━━━━━ MATERIAL PROVIDED
(** [now] is what the policy's clock answers, in nanoseconds. *)
Definition ShouldAttemptRepair (store : R) (folderID path : string) (trusted : Manifest)
    (policy : RepairBackoffPolicy) (now : Z) : result StoreErr RepairDecision :=
  found ← rs_get store folderID path;
  match found with
  | None => Ok (mkRepairDecision true EmptyString 0 None)
  | Some st =>
      let fingerprint := manifestFingerprint sha256 trusted in
      if bool_decide (RepairAttemptState_TrustedFingerprint st <> EmptyString) &&
         bool_decide (RepairAttemptState_TrustedFingerprint st <> fingerprint)
      then Ok (mkRepairDecision true RepairDecisionTrustedManifestChanged 0 None)
      else if (0 <? RepairBackoffPolicy_MaxAttempts policy) &&
              (RepairBackoffPolicy_MaxAttempts policy <=? RepairAttemptState_Attempts st)
      then Ok (mkRepairDecision false RepairDecisionMaxAttempts (RepairAttemptState_Attempts st)
                 (unixNanoTime (RepairAttemptState_BackoffUntilUnixNano st)))
      else match unixNanoTime (RepairAttemptState_BackoffUntilUnixNano st) with
      | Some until =>
          if now <? until
          then Ok (mkRepairDecision false RepairDecisionBackoff (RepairAttemptState_Attempts st) (Some until))
          else Ok (mkRepairDecision true EmptyString (RepairAttemptState_Attempts st) None)
      | None => Ok (mkRepairDecision true EmptyString (RepairAttemptState_Attempts st) None)
      end
  end.

(** The attempts a new failure counts from. *)
Definition priorAttempts (found : option RepairAttemptState) (fingerprint : string) : Z :=
  match found with
  | None => 0
  | Some st =>
      if bool_decide (RepairAttemptState_TrustedFingerprint st <> EmptyString) &&
         bool_decide (RepairAttemptState_TrustedFingerprint st <> fingerprint) then 0
      else RepairAttemptState_Attempts st
  end.

Definition RecordRepairFailure (store : R) (folderID path : string) (trusted : Manifest)
    (policy : RepairBackoffPolicy) (now : Z) (message : string) : R * result StoreErr unit :=
  match rs_get store folderID path with
  | Err e => (store, Err e)
  | Ok found =>
      let fingerprint := manifestFingerprint sha256 trusted in
      let attempts := i64 (priorAttempts found fingerprint + 1) in
      rs_save store (mkRepairAttemptState folderID path attempts (i64 now)
        (i64 (now + backoffDelay attempts policy)) fingerprint message)
  end.

Definition RecordRepairSuccess (store : R) (folderID path : string) : R * result StoreErr unit :=
  rs_clear store folderID path.
End backoff.

(** *** The delay *)

Lemma backoffLoop_spec n delay max :
  0 < delay -> 0 < max <= maxInt64 ->
  (n = 0%nat /\ backoffLoop n delay max = delay) \/
  (backoffLoop n delay max = max) \/
  (backoffLoop n delay max = delay * 2 ^ Z.of_nat n /\ delay * 2 ^ Z.of_nat n <= max).
Proof.
  intros Hd Hm. revert delay Hd. induction n as [|n IH]; intros delay Hd; [by left|]. right.
  cbn [backoffLoop]. rewrite Z.quot_div_nonneg by lia. destruct (Z.leb_spec (max / 2) delay) as [|Hlt]; [by left|].
  assert (2 * delay < max) as H2. { pose proof (Z.mul_div_le max 2). lia. }
  rewrite i64_small by (unfold int64_range, minInt64, maxInt64 in *; lia).
  rewrite Nat2Z.inj_succ, Z.pow_succ_r by lia.
  destruct (IH (delay * 2)) as [[-> H]|[H|[H Hle]]]; [lia|right; rewrite H; simpl; lia|by left|right; lia].
Qed.

Lemma backoffLoop_S n delay max :
  0 < delay -> 0 < max <= maxInt64 ->
  Z.min max (backoffLoop n delay max) <= Z.min max (backoffLoop (S n) delay max).
Proof.
  intros Hd Hm. revert delay Hd. induction n as [|n IH]; intros delay Hd.
  - cbn [backoffLoop]. rewrite Z.quot_div_nonneg by lia. destruct (Z.leb_spec (max / 2) delay) as [|Hlt]; [lia|].
    pose proof (Z.mul_div_le max 2).
    rewrite i64_small by (unfold int64_range, minInt64, maxInt64 in *; lia). lia.
  - change (backoffLoop (S (S n)) delay max)
      with (if max ÷ 2 <=? delay then max else backoffLoop (S n) (i64 (delay * 2)) max).
    change (backoffLoop (S n) delay max)
      with (if max ÷ 2 <=? delay then max else backoffLoop n (i64 (delay * 2)) max).
    rewrite Z.quot_div_nonneg by lia.
    destruct (Z.leb_spec (max / 2) delay) as [|Hlt]; [lia|].
    pose proof (Z.mul_div_le max 2).
    rewrite i64_small by (unfold int64_range, minInt64, maxInt64 in *; lia). apply IH. lia.
Qed.

Definition policy_int64 (policy : RepairBackoffPolicy) : Prop :=
  RepairBackoffPolicy_BaseDelay policy <= maxInt64 /\ RepairBackoffPolicy_MaxDelay policy <= maxInt64.

Lemma backoff_positive policy :
  policy_int64 policy -> 0 < backoffBase policy <= maxInt64 /\ 0 < backoffMax policy <= maxInt64.
Proof.
  unfold policy_int64, backoffMax, backoffBase, minute. intros [H1 H2].
  pose proof (eq_refl : maxInt64 = 9223372036854775807).
  destruct (Z.leb_spec (RepairBackoffPolicy_BaseDelay policy) 0), (Z.leb_spec (RepairBackoffPolicy_MaxDelay policy) 0);
    lia.
Qed.

Lemma backoffDelay_min attempts policy :
  backoffDelay attempts policy =
    Z.min (backoffMax policy) (backoffLoop (Z.to_nat (Z.max 1 attempts - 1)) (backoffBase policy) (backoffMax policy)).
Proof.
  unfold backoffDelay. destruct (Z.ltb_spec attempts 1).
  - rewrite Z.max_l by lia. destruct (Z.ltb_spec (backoffMax policy) (backoffLoop (Z.to_nat (1 - 1)) (backoffBase policy) (backoffMax policy))); lia.
  - rewrite Z.max_r by lia. destruct (Z.ltb_spec (backoffMax policy) (backoffLoop (Z.to_nat (attempts - 1)) (backoffBase policy) (backoffMax policy))); lia.
Qed.

Lemma backoffDelay_range attempts policy :
  policy_int64 policy -> 0 < backoffDelay attempts policy <= backoffMax policy.
Proof.
  intros H. rewrite backoffDelay_min. destruct (backoff_positive _ H) as [Hb Hm].
  destruct (backoffLoop_spec (Z.to_nat (Z.max 1 attempts - 1)) (backoffBase policy) (backoffMax policy))
    as [[_ ->]|[->|[-> _]]]; lia.
Qed.

(** The backoff delay stays between 1 ns and the maximum, never overflows,
    does not shrink as attempts grow, and is at least the base delay doubled
    once per earlier attempt, up to the maximum. *)
Theorem backoffDelay_bounds attempts policy :
  policy_int64 policy ->
  0 < backoffDelay attempts policy <= backoffMax policy /\
  backoffDelay attempts policy <= backoffDelay (attempts + 1) policy /\
  Z.min (backoffMax policy) (backoffBase policy * 2 ^ (Z.max 1 attempts - 1)) <= backoffDelay attempts policy.
Proof.
  intros H. split; [by apply backoffDelay_range|]. destruct (backoff_positive _ H) as [Hb Hm].
  rewrite !backoffDelay_min. split.
  - destruct (Z.le_gt_cases attempts 0).
    + rewrite !Z.max_l by lia. lia.
    + rewrite !Z.max_r by lia.
      replace (Z.to_nat (attempts + 1 - 1)) with (S (Z.to_nat (attempts - 1))) by lia.
      apply backoffLoop_S; lia.
  - set (n := Z.max 1 attempts - 1).
    assert (0 <= n) as Hn by lia. rewrite <- (Z2Nat.id n Hn) at 1.
    destruct (backoffLoop_spec (Z.to_nat n) (backoffBase policy) (backoffMax policy))
      as [[-> ->]|[->|[-> ?]]]; [lia|lia|simpl; lia|lia|lia].
Qed.

Lemma backoffDelay_bounds_witness :
  backoffDelay 4 (mkRepairBackoffPolicy 1000 5000 0) = 5000 /\
  0 < backoffDelay 3 (mkRepairBackoffPolicy 1000 5000 0) <= 5000.
Proof.
  split; [reflexivity|].
  apply (backoffDelay_bounds 3 (mkRepairBackoffPolicy 1000 5000 0)). by split.
Defined.

(** *** Attempts *)

(** After a recorded repair failure at time [now], a repair of the same
    trusted manifest is allowed again exactly when the attempts are not
    exhausted and the backoff delay has passed; one of a manifest with another
    fingerprint is allowed at once; and after a success nothing is remembered. *)
Theorem repair_backoff_contract (sha256 : bytes -> bytes) {R : Type} `{!RepairBackoffStore R} `{!RepairBackoffLaws R}
    (store store' : R) f p trusted policy now message found :
  rs_get store f p = Ok found ->
  manifestFingerprint sha256 trusted <> EmptyString ->
  policy_int64 policy -> 0 < now -> now + backoffMax policy <= maxInt64 ->
  RecordRepairFailure sha256 store f p trusted policy now message = (store', Ok tt) ->
  let attempts := i64 (priorAttempts found (manifestFingerprint sha256 trusted) + 1) in
  (forall now', exists d, ShouldAttemptRepair sha256 store' f p trusted policy now' = Ok d /\
     (RepairDecision_Allowed d = true <->
        (0 < RepairBackoffPolicy_MaxAttempts policy -> attempts < RepairBackoffPolicy_MaxAttempts policy) /\
        now + backoffDelay attempts policy <= now')) /\
  (forall now' trusted', manifestFingerprint sha256 trusted' <> manifestFingerprint sha256 trusted ->
     exists d, ShouldAttemptRepair sha256 store' f p trusted' policy now' = Ok d /\ RepairDecision_Allowed d = true) /\
  (forall store'' now' trusted', RecordRepairSuccess store' f p = (store'', Ok tt) ->
     exists d, ShouldAttemptRepair sha256 store'' f p trusted' policy now' = Ok d /\ RepairDecision_Allowed d = true).
Proof.
  intros Hget Hfp Hpol Hnow Hmax Hrec attempts.
  pose proof (backoffDelay_range attempts policy Hpol) as Hd.
  unfold RecordRepairFailure in Hrec. rewrite Hget in Hrec. fold attempts in Hrec.
  apply rs_get_save in Hrec. cbn [RepairAttemptState_FolderID RepairAttemptState_Path] in Hrec.
  assert (int64_range (now + backoffDelay attempts policy)) as Hr
    by (unfold int64_range, minInt64, maxInt64 in *; lia).
  rewrite (i64_small _ Hr) in Hrec.
  split_and!.
  - intros now'. unfold ShouldAttemptRepair. rewrite Hrec.
    cbn [mbind result_bind RepairAttemptState_TrustedFingerprint RepairAttemptState_Attempts
         RepairAttemptState_BackoffUntilUnixNano].
    rewrite (bool_decide_eq_false_2 (manifestFingerprint sha256 trusted <> manifestFingerprint sha256 trusted))
      by (intros Hn; by apply Hn).
    rewrite andb_false_r. unfold unixNanoTime.
    destruct (Z.eqb_spec (now + backoffDelay attempts policy) 0); [lia|].
    destruct (Z.ltb_spec 0 (RepairBackoffPolicy_MaxAttempts policy)),
      (Z.leb_spec (RepairBackoffPolicy_MaxAttempts policy) attempts),
      (Z.ltb_spec now' (now + backoffDelay attempts policy));
      (eexists; split; [reflexivity|]; cbn [RepairDecision_Allowed]; split; [done || lia|intros [? ?]; done || lia]).
  - intros now' trusted' Hne. unfold ShouldAttemptRepair. rewrite Hrec.
    cbn [mbind result_bind RepairAttemptState_TrustedFingerprint].
    rewrite !bool_decide_eq_true_2 by congruence. by eexists.
  - intros store'' now' trusted' Hclear. apply rs_get_clear in Hclear.
    unfold ShouldAttemptRepair. rewrite Hclear. by eexists.
Qed.

(** A store in memory, keyed like the code's tests do. *)
#[export] Instance map_backoff_store : RepairBackoffStore (gmap (string * string) RepairAttemptState) := {|
  rs_get r f p := Ok (r !! (f, p));
  rs_save r st := (<[(RepairAttemptState_FolderID st, RepairAttemptState_Path st) := st]> r, Ok tt);
  rs_clear r f p := (delete (f, p) r, Ok tt)
|}.

#[export] Instance map_backoff_laws : RepairBackoffLaws (gmap (string * string) RepairAttemptState).
Proof.
  split.
  - intros r st r' [= <-]. simpl. by rewrite lookup_insert_eq.
  - intros r f p r' [= <-]. simpl. by rewrite lookup_delete_eq.
Qed.

Lemma repair_backoff_contract_witness :
  let sha := fun bs : bytes => take 1 (reverse bs) in
  let policy := mkRepairBackoffPolicy 1000 8000 0 in
  let store' := (RecordRepairFailure sha (∅ : gmap (string * string) RepairAttemptState) "f" "p" (demo_manifest Byte.x61) policy 50 "x").1 in
  exists d, ShouldAttemptRepair sha store' "f" "p" (demo_manifest Byte.x61) policy 1050 = Ok d /\
    RepairDecision_Allowed d = true.
Proof.
  intros sha policy store'.
  pose proof (repair_backoff_contract sha (∅ : gmap (string * string) RepairAttemptState) store' "f" "p"
    (demo_manifest Byte.x61) policy 50 "x" None eq_refl ltac:(vm_compute; discriminate)
    ltac:(by split) ltac:(lia) ltac:(vm_compute; discriminate) eq_refl) as [H _].
  destruct (H 1050) as (d & Hd & Ha). exists d. split; [exact Hd|]. apply Ha. split; [vm_compute; discriminate|].
  vm_compute. discriminate.
Defined.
━━━━━━━━━━
- [WHAT YOU ARE ASKED TO DO]:
Determine the number of lines in the entries that hold "StoreErr". Reply with that number only.

- [OUTPUT FOR THIS TASK]:
3